WORKING DATA.
---------------

(* ===== verification/Sequences.v ===== *)
(** * pureStorage/longestConsecutiveSequence.cpp

    The longest run of consecutive integers in an array, by hashing and by
    sorting.  [std::sort] of a [vector<int>] is stdpp's merge sort: the sorted
    permutation of a list of integers is unique. *)

From stdpp Require Import base list sets gmap numbers sorting.
From Stdlib Require Import ZArith Lia.
From S2P Require Import Prelude.

(** ** longestConsecutive *)

(** [while (set.count(y)) y++;] *)
Fixpoint count_up (fuel : nat) (set : gset Z) (y : Z) : outcome Z :=
  match fuel with
  | O => Err OutOfFuel
  | S fuel => if decide (y ∈ set) then y ← int (y + 1); count_up fuel set y else Ret y
  end.

Fixpoint scan (set : gset Z) (nums : list Z) (max : Z) : outcome Z :=
  match nums with
  | [] => Ret max
  | num :: nums =>
      before ← int (num - 1);
      if decide (before ∈ set) then scan set nums max else
      y ← int (num + 1);
      y ← count_up (S (size set)) set y;
      len ← int (y - num);
      scan set nums (Z.max max len)
  end.

Definition longestConsecutive (nums : list Z) : outcome Z :=
  scan (list_to_set nums) nums 0.

(** ** longestConsecutiveSorting *)

(** The loop from [i = 1] on: [prev] is [nums[i - 1]]. *)
Fixpoint sorted_loop (prev : Z) (nums : list Z) (max count : Z) : outcome Z :=
  match nums with
  | [] => Ret (Z.max max count)
  | num :: nums =>
      next ← int (prev + 1);
      if num =? next then count ← int (count + 1); sorted_loop num nums max count
      else if num =? prev then sorted_loop num nums max count
      else sorted_loop num nums (Z.max max count) 1
  end.

Definition longestConsecutiveSorting (nums : list Z) : outcome Z :=
  match merge_sort Z.le nums with
  | [] => Ret (Z.max 0 1)
  | x :: nums => sorted_loop x nums 0 1
  end.

(** ** Specification *)

(** [x, x + 1, ..., x + L - 1] all occur. *)
Definition run (S : gset Z) (x L : Z) : Prop := ∀ k, 0 ≤ k < L → x + k ∈ S.

Definition longest (S : gset Z) (m : Z) : Prop :=
  (∃ x, run S x m) ∧ ∀ x L, run S x L → L ≤ m.

(** The numbers whose neighbours are [int]s. *)
Definition num_ok (x : Z) : Prop := INT_MIN < x < INT_MAX.

Lemma int_between z : INT_MIN ≤ z ≤ INT_MAX → int z = Ret z.
Proof. intros [H1 H2]. unfold int, int_ok. by rewrite (proj2 (Z.leb_le _ _) H1), (proj2 (Z.leb_le _ _) H2). Qed.

Lemma run_size (S : gset Z) x L : run S x L → L ≤ Z.of_nat (size S).
Proof.
  intros Hr. destruct (decide (0 ≤ L)); [|lia].
  assert ((list_to_set (seqZ x L) : gset Z) ⊆ S) as Hsub.
  { intros y. rewrite elem_of_list_to_set, elem_of_seqZ. intros Hy.
    replace y with (x + (y - x)) by lia. apply Hr. lia. }
  apply subseteq_size in Hsub. rewrite size_list_to_set, length_seqZ in Hsub by apply NoDup_seqZ. lia.
Qed.

(** Counting up from [y] stops at the end of the run. *)
Lemma count_up_spec S y0 fuel : (∀ x, x ∈ S → num_ok x) → ∀ y, run S y0 (y - y0) → y0 ≤ y →
  INT_MIN ≤ y ≤ INT_MAX → Z.of_nat (size S) < y - y0 + Z.of_nat fuel →
  ∃ y', count_up fuel S y = Ret y' ∧ y ≤ y' ≤ INT_MAX ∧ run S y0 (y' - y0) ∧ y' ∉ S.
Proof.
  intros Hok. induction fuel as [|fuel IH]; intros y Hr Hy Hi Hf.
  { pose proof (run_size S y0 _ Hr). lia. }
  simpl. destruct (decide (y ∈ S)) as [Hin|Hout]; [|exists y; split_and!; (done || lia)].
  pose proof (Hok y Hin) as [? ?]. rewrite int_between by lia. simpl.
  destruct (IH (y + 1)) as (y' & -> & H1 & H2 & H3); [|lia..|].
  { intros k Hk. destruct (decide (k = y - y0)) as [->|]; [by replace (y0 + (y - y0)) with y by lia|].
    apply Hr. lia. }
  exists y'. split_and!; (done || lia).
Qed.

(** Every non-empty run lies in one whose predecessor does not occur. *)
Lemma run_start (S : gset Z) : ∀ n x L, Z.of_nat (size S) < L + Z.of_nat n → 0 < L → run S x L →
  ∃ s, s ≤ x ∧ s ∈ S ∧ s - 1 ∉ S ∧ run S s (x + L - s).
Proof.
  induction n as [|n IH]; intros x L Hn HL Hr.
  { pose proof (run_size S x L Hr). lia. }
  destruct (decide (x - 1 ∈ S)) as [Hin|Hout].
  - destruct (IH (x - 1) (L + 1)) as (s & H1 & H2 & H3 & H4); [lia..| |].
    + intros k Hk. destruct (decide (k = 0)) as [->|]; [by rewrite Z.add_0_r|].
      replace (x - 1 + k) with (x + (k - 1)) by lia. apply Hr. lia.
    + exists s. replace (x + L - s) with (x - 1 + (L + 1) - s) by lia. split_and!; (done || lia).
  - exists x. replace (x + L - x) with L by lia. split_and!; try done.
    rewrite <- (Z.add_0_r x). apply Hr. lia.
Qed.

(** [max] is reached by a run and bounds the runs that start in [done]. *)
Definition best_of (S : gset Z) (done : list Z) (max : Z) : Prop :=
  0 ≤ max ∧ (∃ x, run S x max) ∧ ∀ x L, x ∈ done → x - 1 ∉ S → run S x L → L ≤ max.

Lemma size_list_to_set_le (l : list Z) : (size (list_to_set l : gset Z) ≤ length l)%nat.
Proof.
  change (size ?X) with (length (elements X)).
  apply submseteq_length, NoDup_submseteq; [apply NoDup_elements|].
  intros x. by rewrite elem_of_elements, elem_of_list_to_set.
Qed.

Lemma scan_spec S nums : (∀ x, x ∈ S → num_ok x) → Z.of_nat (size S) ≤ INT_MAX →
  ∀ seen max, (∀ x, x ∈ nums → x ∈ S) → best_of S seen max →
  ∃ m, scan S nums max = Ret m ∧ best_of S (seen ++ nums) m.
Proof.
  intros Hok Hsz. induction nums as [|num nums IH]; intros seen max Hin Hb; cbn [scan].
  { exists max. by rewrite app_nil_r. }
  assert (num ∈ S) as Hnum by (apply Hin; left). pose proof (Hok num Hnum) as [? ?].
  assert (∀ x, x ∈ nums → x ∈ S) as Hin' by (intros; apply Hin; by right).
  destruct Hb as (Hmax & Hx & Hb). rewrite (int_between (num - 1)), bind_Ret by lia.
  replace (seen ++ num :: nums) with ((seen ++ [num]) ++ nums) by by rewrite <- app_assoc.
  destruct (decide (num - 1 ∈ S)) as [Hprev|Hprev].
  { apply IH; [done|]. split_and!; [done..|].
    intros x L [Hx'|Hx'%list_elem_of_singleton]%elem_of_app; [by apply Hb|by subst x]. }
  rewrite (int_between (num + 1)), bind_Ret by lia.
  destruct (count_up_spec S num (Datatypes.S (size S)) Hok (num + 1)) as (y & -> & Hy & Hry & Hyn);
    [|lia..|].
  { intros k Hk. by replace (num + k) with num by lia. }
  rewrite bind_Ret. pose proof (run_size S num _ Hry).
  rewrite (int_between (y - num)), bind_Ret by (unfold INT_MIN, INT_MAX in *; lia). apply IH; [done|]. split_and!; [lia| |].
  - destruct (Z.max_spec max (y - num)) as [[_ ->]|[_ ->]]; [by exists num|done].
  - intros x L [Hx'|Hx'%list_elem_of_singleton]%elem_of_app Hp Hr; [specialize (Hb x L Hx' Hp Hr); lia|]. subst x.
    destruct (decide (y - num < L)); [|lia]. exfalso. apply Hyn.
    replace y with (num + (y - num)) by lia. apply Hr. lia.
Qed.

Lemma longestConsecutive_spec nums : Forall num_ok nums → Z.of_nat (length nums) ≤ INT_MAX →
  ∃ m, longestConsecutive nums = Ret m ∧ longest (list_to_set nums) m.
Proof.
  intros Hok Hlen. unfold longestConsecutive. set (S := list_to_set nums : gset Z).
  assert (∀ x, x ∈ S → num_ok x) as HokS.
  { intros x Hx%elem_of_list_to_set. by apply (proj1 (list.Forall_forall _ _) Hok). }
  assert (Z.of_nat (size S) ≤ INT_MAX) as Hsz.
  { pose proof (size_list_to_set_le nums) as Hle. fold S in Hle. lia. }
  destruct (scan_spec S nums HokS Hsz [] 0) as (m & -> & Hm & Hx & Hb).
  - intros x Hx. by apply elem_of_list_to_set.
  - split_and!; [done|exists 0; intros k; lia|]. intros x L Hx. by apply elem_of_nil in Hx.
  - exists m. split; [done|]. split; [done|]. intros x L Hr. destruct (decide (0 < L)); [|lia].
    destruct (run_start S (Datatypes.S (size S)) x L) as (s & H1 & H2 & H3 & H4); [lia..|done|].
    assert (x + L - s ≤ m); [|lia]. apply (Hb s); [by apply elem_of_list_to_set in H2|done..].
Qed.

(** ** The sorting version *)

(** The state of the loop after the elements of [P], the largest of them [prev]. *)
Record loop_inv (P : gset Z) (prev max count : Z) : Prop := {
  inv_prev : prev ∈ P;
  inv_upper y : y ∈ P → y ≤ prev;
  inv_count : 1 ≤ count;
  inv_run : run P (prev - count + 1) count;
  inv_left : prev - count ∉ P;
  inv_max : 0 ≤ max ∧ ∃ x, run P x max;
  inv_bound x L : run P x L → L ≤ Z.max max count;
}.

Lemma run_mono (P Q : gset Z) x L : P ⊆ Q → run P x L → run Q x L.
Proof. intros HPQ Hr k Hk. apply HPQ, Hr, Hk. Qed.

(** A run of [P] and a new largest element either avoids it or ends with it. *)
Lemma run_add (P : gset Z) v x L : (∀ y, y ∈ P → y < v) → run ({[v]} ∪ P) x L →
  run P x L ∨ 1 ≤ L ∧ x + L - 1 = v ∧ run P x (L - 1).
Proof.
  intros Hv Hr. destruct (decide (x ≤ v < x + L)) as [Hin|Hout].
  - assert (x + L - 1 = v) as Hend.
    { destruct (decide (x + L - 1 = v)); [done|].
      pose proof (Hr (v + 1 - x) ltac:(lia)) as H. replace (x + (v + 1 - x)) with (v + 1) in H by lia.
      apply elem_of_union in H as [H|H]; [apply elem_of_singleton in H; lia|].
      apply Hv in H. lia. }
    right. split_and!; [lia|done|]. intros k Hk. specialize (Hr k ltac:(lia)).
    apply elem_of_union in Hr as [H%elem_of_singleton|H]; [lia|done].
  - left. intros k Hk. specialize (Hr k Hk).
    apply elem_of_union in Hr as [H%elem_of_singleton|H]; [lia|done].
Qed.

Lemma loop_inv_next P prev max count : loop_inv P prev max count →
  loop_inv ({[prev + 1]} ∪ P) (prev + 1) max (count + 1).
Proof.
  intros [Hp Hu Hc Hr Hl [Hm [xm Hxm]] Hb].
  assert (∀ y, y ∈ P → y < prev + 1) as Hlt by (intros y Hy; apply Hu in Hy; lia).
  split; [set_solver| |lia| | | |].
  - intros y [->%elem_of_singleton|Hy%Hu]%elem_of_union; lia.
  - intros k Hk. replace (prev + 1 - (count + 1) + 1 + k) with (prev - count + 1 + k) by lia.
    destruct (decide (k = count)) as [->|]; [|apply elem_of_union; right; apply Hr; lia].
    replace (prev - count + 1 + count) with (prev + 1) by lia. set_solver.
  - replace (prev + 1 - (count + 1)) with (prev - count) by lia.
    intros [H%elem_of_singleton|H]%elem_of_union; [lia|done].
  - split; [done|]. exists xm. by eapply run_mono; [|exact Hxm]; set_solver.
  - intros x L [H|(HL & Hx & H)]%run_add; [specialize (Hb x L H); lia| |done].
    destruct (decide (L ≤ count + 1)); [lia|]. exfalso. apply Hl.
    replace (prev - count) with (x + (prev - count - x)) by lia. apply H. lia.
Qed.

Lemma loop_inv_gap P prev max count v : loop_inv P prev max count → prev + 1 < v →
  loop_inv ({[v]} ∪ P) v (Z.max max count) 1.
Proof.
  intros [Hp Hu Hc Hr Hl [Hm [xm Hxm]] Hb] Hv.
  assert (∀ y, y ∈ P → y < v) as Hlt by (intros y Hy; apply Hu in Hy; lia).
  assert (v - 1 ∉ P) as Hgap by (intros H%Hu; lia).
  split; [set_solver| |lia| | | |].
  - intros y [->%elem_of_singleton|Hy%Hu]%elem_of_union; lia.
  - intros k Hk. replace (v - 1 + 1 + k) with v by lia. set_solver.
  - intros [H%elem_of_singleton|H]%elem_of_union; [lia|done].
  - split; [lia|]. destruct (Z.max_spec max count) as [[_ ->]|[_ ->]].
    + exists (prev - count + 1). by eapply run_mono; [|exact Hr]; set_solver.
    + exists xm. by eapply run_mono; [|exact Hxm]; set_solver.
  - intros x L [H|(HL & Hx & H)]%run_add; [specialize (Hb x L H); lia| |done].
    destruct (decide (L ≤ 1)); [lia|]. exfalso. apply Hgap.
    replace (v - 1) with (x + (L - 2)) by lia. apply H. lia.
Qed.

Lemma sorted_loop_spec nums : ∀ P prev max count,
  StronglySorted Z.le (prev :: nums) → Forall num_ok (prev :: nums) → loop_inv P prev max count →
  Z.of_nat (size (P ∪ list_to_set nums)) ≤ INT_MAX →
  ∃ m, sorted_loop prev nums max count = Ret m ∧ longest (P ∪ list_to_set nums) m.
Proof.
  induction nums as [|v nums IH]; intros P prev max count Hs Hok Hinv Hsz; cbn [sorted_loop].
  { exists (Z.max max count). split; [done|]. replace (P ∪ _) with P by set_solver.
    destruct Hinv as [_ _ Hc Hr _ [Hm [xm Hxm]] Hb]. split; [|done].
    destruct (Z.max_spec max count) as [[_ ->]|[_ ->]]; eauto. }
  apply StronglySorted_inv in Hs as [Hs Hle]. apply Forall_cons_1 in Hle as [Hle _].
  apply Forall_cons_1 in Hok as [[Hp1 Hp2] Hok]. rewrite (int_between (prev + 1)), bind_Ret by lia.
  assert (P ∪ list_to_set (v :: nums) = ({[v]} ∪ P) ∪ list_to_set nums) as E by set_solver.
  rewrite E in *. destruct (Z.eqb_spec v (prev + 1)) as [->|Hn1].
  - pose proof (loop_inv_next P prev max count Hinv) as Hinv'.
    assert (count + 1 ≤ INT_MAX) as Hc.
    { etransitivity; [|exact Hsz]. etransitivity; [apply (run_size _ _ _ (inv_run _ _ _ _ Hinv'))|].
      apply inj_le, subseteq_size. set_solver. }
    pose proof (inv_count _ _ _ _ Hinv). rewrite int_between, bind_Ret by (unfold INT_MIN; lia).
    by apply IH.
  - destruct (Z.eqb_spec v prev) as [->|Hn2].
    + apply IH; [done..| |done]. replace ({[prev]} ∪ P) with P; [done|].
      pose proof (inv_prev _ _ _ _ Hinv). set_solver.
    + apply IH; [done..| |done]. apply (loop_inv_gap P prev); [done|lia].
Qed.

Lemma longestConsecutiveSorting_spec nums : nums ≠ [] → Forall num_ok nums →
  Z.of_nat (length nums) ≤ INT_MAX →
  ∃ m, longestConsecutiveSorting nums = Ret m ∧ longest (list_to_set nums) m.
Proof.
  intros Hne Hok Hlen. unfold longestConsecutiveSorting.
  pose proof (merge_sort_Permutation Z.le nums) as Hp.
  pose proof (StronglySorted_merge_sort Z.le nums) as Hs.
  destruct (merge_sort Z.le nums) as [|x l].
  { apply Permutation_nil in Hp. done. }
  assert (list_to_set nums = {[x]} ∪ list_to_set l :> gset Z) as ->.
  { apply set_eq. intros y. rewrite elem_of_list_to_set, <- Hp, elem_of_cons. set_solver. }
  apply sorted_loop_spec; [done|by rewrite Hp| |].
  - split; [set_solver|set_solver|lia| | |split; [lia|exists 0; intros k; lia]|].
    + intros k Hk. replace (x - 1 + 1 + k) with x by lia. set_solver.
    + intros H%elem_of_singleton. lia.
    + intros y L Hr. pose proof (run_size _ _ _ Hr). rewrite size_singleton in *. lia.
  - change ({[x]} ∪ list_to_set l) with (list_to_set (x :: l) : gset Z).
    pose proof (size_list_to_set_le (x :: l)). rewrite Hp in *. lia.
Qed.

(** On every non-empty array whose numbers are not the extreme [int]s, the
    hashing and the sorting version return the same length, that of the longest
    run of consecutive numbers that all occur in the array. *)
Theorem longestConsecutive_versions_agree nums :
  nums ≠ [] → Forall num_ok nums → Z.of_nat (length nums) ≤ INT_MAX →
  ∃ m, longestConsecutive nums = Ret m ∧ longestConsecutiveSorting nums = Ret m ∧
    longest (list_to_set nums) m.
Proof.
  intros Hne Hok Hlen. destruct (longestConsecutive_spec nums Hok Hlen) as (m & E & [x Hx] & Hm).
  destruct (longestConsecutiveSorting_spec nums Hne Hok Hlen) as (m' & E' & [x' Hx'] & Hm').
  assert (m = m') as <-; [|by exists m; split_and!; [..|split; [exists x|]]].
  apply Z.le_antisymm; [by eapply Hm'|by eapply Hm].
Qed.

Lemma longestConsecutive_versions_agree_witness :
  ∃ m, longestConsecutive [100; 4; 200; 1; 3; 2] = Ret m ∧
       longestConsecutiveSorting [100; 4; 200; 1; 3; 2] = Ret m.
Proof.
  destruct (longestConsecutive_versions_agree [100; 4; 200; 1; 3; 2]) as (m & H1 & H2 & _).
  - discriminate.
  - repeat constructor.
  - vm_compute. discriminate.
  - exists m. split; [exact H1|exact H2].
Defined.

(** On the empty array the versions differ. *)
Lemma longestConsecutive_empty :
  longestConsecutive [] = Ret 0 ∧ longestConsecutiveSorting [] = Ret 1.
Proof. split; reflexivity. Qed.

---------------

EXERCISE INSTRUCTIONS. Using the entries above, return exactly the lines from the line with "exists max. by" to the line with "Lemma longestConsecutive_spec nums", counting both of those lines.

WRITTEN RESPONSE.
  { exists max. by rewrite app_nil_r. }
  assert (num ∈ S) as Hnum by (apply Hin; left). pose proof (Hok num Hnum) as [? ?].
  assert (∀ x, x ∈ nums → x ∈ S) as Hin' by (intros; apply Hin; by right).
  destruct Hb as (Hmax & Hx & Hb). rewrite (int_between (num - 1)), bind_Ret by lia.
  replace (seen ++ num :: nums) with ((seen ++ [num]) ++ nums) by by rewrite <- app_assoc.
  destruct (decide (num - 1 ∈ S)) as [Hprev|Hprev].
  { apply IH; [done|]. split_and!; [done..|].
    intros x L [Hx'|Hx'%list_elem_of_singleton]%elem_of_app; [by apply Hb|by subst x]. }
  rewrite (int_between (num + 1)), bind_Ret by lia.
  destruct (count_up_spec S num (Datatypes.S (size S)) Hok (num + 1)) as (y & -> & Hy & Hry & Hyn);
    [|lia..|].
  { intros k Hk. by replace (num + k) with num by lia. }
  rewrite bind_Ret. pose proof (run_size S num _ Hry).
  rewrite (int_between (y - num)), bind_Ret by (unfold INT_MIN, INT_MAX in *; lia). apply IH; [done|]. split_and!; [lia| |].
  - destruct (Z.max_spec max (y - num)) as [[_ ->]|[_ ->]]; [by exists num|done].
  - intros x L [Hx'|Hx'%list_elem_of_singleton]%elem_of_app Hp Hr; [specialize (Hb x L Hx' Hp Hr); lia|]. subst x.
    destruct (decide (y - num < L)); [|lia]. exfalso. apply Hyn.
    replace y with (num + (y - num)) by lia. apply Hr. lia.
Qed.

Lemma longestConsecutive_spec nums : Forall num_ok nums → Z.of_nat (length nums) ≤ INT_MAX →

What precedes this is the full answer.